PROMPT »
Given the material below, output exactly the lines from the line with "apply orb_false_iff in Hf as [_" to the line with "[] => Some st", both ends included, and no other lines.

SUPPLIED DATA »
Lemma active_bound st :
  execOK st -> (size (results st) + length (running st) <= length (order p))%nat.
Proof.
  intros HI.
  assert (NoDup ((map_to_list (results st)).*1 ++ running st)) as Hnd.
  { apply NoDup_app. split_and!; [apply NoDup_fst_map_to_list| |].
    - intros x Hx Hr. apply list_elem_of_fmap in Hx as ([y ry] & -> & Hy).
      apply elem_of_map_to_list in Hy. simpl in Hr.
      assert (y ∈ ready st ++ running st) as (_ & Hn & _)%(eo_active _ HI) by set_solver.
      congruence.
    - pose proof (eo_nodup _ HI) as H. by apply NoDup_app in H as (_ & _ & ?). }
  assert ((map_to_list (results st)).*1 ++ running st ⊆ order p) as Hsub.
  { intros x [Hx|Hx]%elem_of_app.
    - apply list_elem_of_fmap in Hx as ([y ry] & -> & Hy). apply elem_of_map_to_list in Hy.
      by apply (eo_settled _ HI _ _ Hy).
    - apply (eo_active _ HI). set_solver. }
  pose proof (submseteq_length _ _ (NoDup_submseteq _ _ Hnd Hsub)) as Hlen.
  rewrite length_app, length_fmap, length_map_to_list in Hlen. done.
Qed.

(** If nothing is active, going down from an unsettled step would never
    end. *)
Lemma idle_is_complete st id :
  execOK st -> acyclic p -> ready st = [] -> running st = [] -> id ∈ order p ->
  is_Some (results st !! id).
Proof.
  intros HI Hac Hrd Hrn Hid. pose proof (Hac id Hid) as Hacc. revert Hid.
  induction Hacc as [id _ IH]. intros Hid.
  destruct (results st !! id) as [r|] eqn:E; [by eexists|]. exfalso.
  pose proof (eo_blocked _ HI id Hid E) as Hb. rewrite Hrd, Hrn in Hb.
  specialize (Hb (not_elem_of_nil _)). unfold unsettled in Hb.
  destruct (filter _ (needsOf p id)) as [|n l] eqn:Ef; [simpl in Hb; lia|].
  assert (n ∈ filter (fun n => results st !! n = None) (needsOf p id)) as Hn
    by (rewrite Ef; left).
  apply list_elem_of_filter in Hn as [Hnone Hn].
  destruct (IH n Hn) as [rn Hrn']; [by apply (Hclosed id)|]. congruence.
Qed.

Lemma all_settled_size st :
  execOK st -> (forall id, id ∈ order p -> is_Some (results st !! id)) ->
  size (results st) = Len p.
Proof.
  intros HI Hall. rewrite Len_order, <- (size_dom (D:=gset string)).
  rewrite <- (size_list_to_set (C:=gset string) (order p)) by apply (wf_nodup _ Hwf).
  f_equal. apply set_eq. intros x. rewrite elem_of_dom, elem_of_list_to_set.
  split; [|apply Hall]. intros [r Hr]. by apply (eo_settled _ HI _ _ Hr).
Qed.

Lemma full_is_complete st id :
  execOK st -> (Len p <= size (results st))%nat -> id ∈ order p -> is_Some (results st !! id).
Proof.
  intros HI Hsz Hid. apply elem_of_dom.
  assert (dom (results st) = list_to_set (C:=gset string) (order p)) as ->;
    [|by apply elem_of_list_to_set].
  apply set_subseteq_size_eq.
  - intros x [r Hr]%elem_of_dom. apply elem_of_list_to_set. by apply (eo_settled _ HI _ _ Hr).
  - rewrite size_dom, size_list_to_set by apply (wf_nodup _ Hwf). by rewrite <- Len_order.
Qed.

(** Each move settles a step or starts one. *)
Definition work (st : exec) : nat := 2 * size (results st) + length (running st).

Lemma moved_work st st' : execOK st -> moved st st' ->
  (S (work st) <= work st')%nat /\ stopped st' = stopped st.
Proof.
  intros HI Hm. unfold work. destruct Hm as [id rest r b Er Hs|id rest Er Hs Hlt|id r Hin].
  - assert (id ∈ ready st ++ running st) as Ha by (rewrite Er; left).
    destruct (eo_active _ HI id Ha) as (_ & H2 & _). unfold settle.
    destruct (fold_left _ _ _) as [rem rdy]. simpl. rewrite map_size_insert_None by done.
    split; [lia|done].
  - simpl. split; [lia|done].
  - assert (id ∈ ready st ++ running st) as Ha by set_solver.
    destruct (eo_active _ HI id Ha) as (_ & H2 & _). unfold settle.
    destruct (fold_left _ _ _) as [rem rdy]. simpl. rewrite map_size_insert_None by done.
    pose proof (eo_nodup _ HI) as Hnd. apply NoDup_app in Hnd as (_ & _ & Hnd).
    pose proof (NoDup_remove_filter (running st) id Hnd Hin). split; [lia|done].
Qed.

Lemma reachable_work n st :
  reachable p opts n st ->
  (n <= work st + (if decide (stopped st = None) then 0 else 1))%nat.
Proof.
  induction 1 as [|n ev st st' Hr IH Ha]; [simpl; lia|].
  pose proof (reachable_ok _ _ Hr) as HI.
  apply advance_cases in Ha as (Hf & Hc). unfold finished in Hf.
  apply orb_false_iff in Hf as [Hs%bool_decide_eq_false _].
  assert (stopped st = None) as Hs' by (destruct (stopped st); [exfalso; eauto|done]).
  rewrite decide_True in IH by done.
  destruct Hc as [Hm|[(st1 & why & Hm & -> & _)|[->|[-> _]]]].
  - destruct (moved_work _ _ HI Hm) as [H1 H2]. rewrite decide_True by congruence. lia.
  - destruct (moved_work _ _ HI Hm) as [H1 H2]. rewrite decide_False by done.
    change (work (stop why st1)) with (work st1). lia.
  - rewrite decide_False by done. change (work (stop _ st)) with (work st). lia.
  - rewrite decide_False by done. change (work (stop _ st)) with (work st). lia.
Qed.

Lemma reachable_no_deadlock n st l :
  acyclic p -> reachable p opts n st -> stopped st <> Some (StopDeadlock l).
Proof.
  intros Hac. induction 1 as [|n ev st st' Hr IH Ha]; [done|].
  pose proof (reachable_ok _ _ Hr) as HI.
  apply advance_cases in Ha as (Hf & Hc). pose proof Hf as Hf'. unfold finished in Hf.
  apply orb_false_iff in Hf as [_ Hlt]. apply Nat.leb_gt in Hlt.
  destruct Hc as [Hm|[(st1 & why & Hm & -> & Hwhy)|[->|(-> & Hrd & Hrn)]]].
  - destruct (moved_work _ _ HI Hm) as [_ ->]. done.
  - simpl. intros [= ->]. by apply (Hwhy l).
  - done.
  - exfalso. assert (size (results st) = Len p); [|lia].
    apply all_settled_size; [done|]. intros id Hid. by apply idle_is_complete.
Qed.
End Invariant.

(** ** The theorems *)

(** An execution of the scheduler: the iterations it took, one per event. *)
Fixpoint run (p : Plan) (opts : Options) (evs : list event) (st : exec) : option exec :=
  match evs with
  | [] => Some st
  | ev :: evs => st' ← advance p opts ev st; run p opts evs st'
  end.

Lemma run_reachable p opts evs st n st' :
  reachable p opts n st -> run p opts evs st = Some st' ->
  reachable p opts (n + length evs) st'.
Proof.
  revert st n. induction evs as [|ev evs IH]; intros st n Hr H; simpl in *.
  - injection H as <-. by rewrite Nat.add_0_r.
  - destruct (advance p opts ev st) as [st1|] eqn:E; [|done]. simpl in H.
    replace (n + S (length evs))%nat with (S n + length evs)%nat by lia.
    apply (IH st1); [|done]. by eapply reachable_advance.
Qed.

(** A settled step that did not fail, and was not skipped because another one
    did, was reported by a worker. *)
Record reported (opts : Options) (tr : list event) (st : exec) : Prop := {
  rp_dry : DryRun opts = true -> running st = [] /\
    forall id r, results st !! id = Some r -> rSkipped r = true;
  rp_worked id r : DryRun opts = false -> results st !! id = Some r -> id ∉ failedSteps st ->
    EvDone id r ∈ tr
}.

Lemma reported_mono opts tr tr' st : tr ⊆ tr' -> reported opts tr st -> reported opts tr' st.
Proof. intros Hs [A B]. split; [done|]. intros id r Hd Hr Hf. apply Hs. eauto. Qed.

Lemma reported_stop opts tr why st : reported opts tr st -> reported opts tr (stop why st).
Proof. intros [A B]. by split. Qed.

FINISHED TASK »
  apply orb_false_iff in Hf as [_ Hlt]. apply Nat.leb_gt in Hlt.
  destruct Hc as [Hm|[(st1 & why & Hm & -> & Hwhy)|[->|(-> & Hrd & Hrn)]]].
  - destruct (moved_work _ _ HI Hm) as [_ ->]. done.
  - simpl. intros [= ->]. by apply (Hwhy l).
  - done.
  - exfalso. assert (size (results st) = Len p); [|lia].
    apply all_settled_size; [done|]. intros id Hid. by apply idle_is_complete.
Qed.
End Invariant.

(** ** The theorems *)

(** An execution of the scheduler: the iterations it took, one per event. *)
Fixpoint run (p : Plan) (opts : Options) (evs : list event) (st : exec) : option exec :=
  match evs with
  | [] => Some st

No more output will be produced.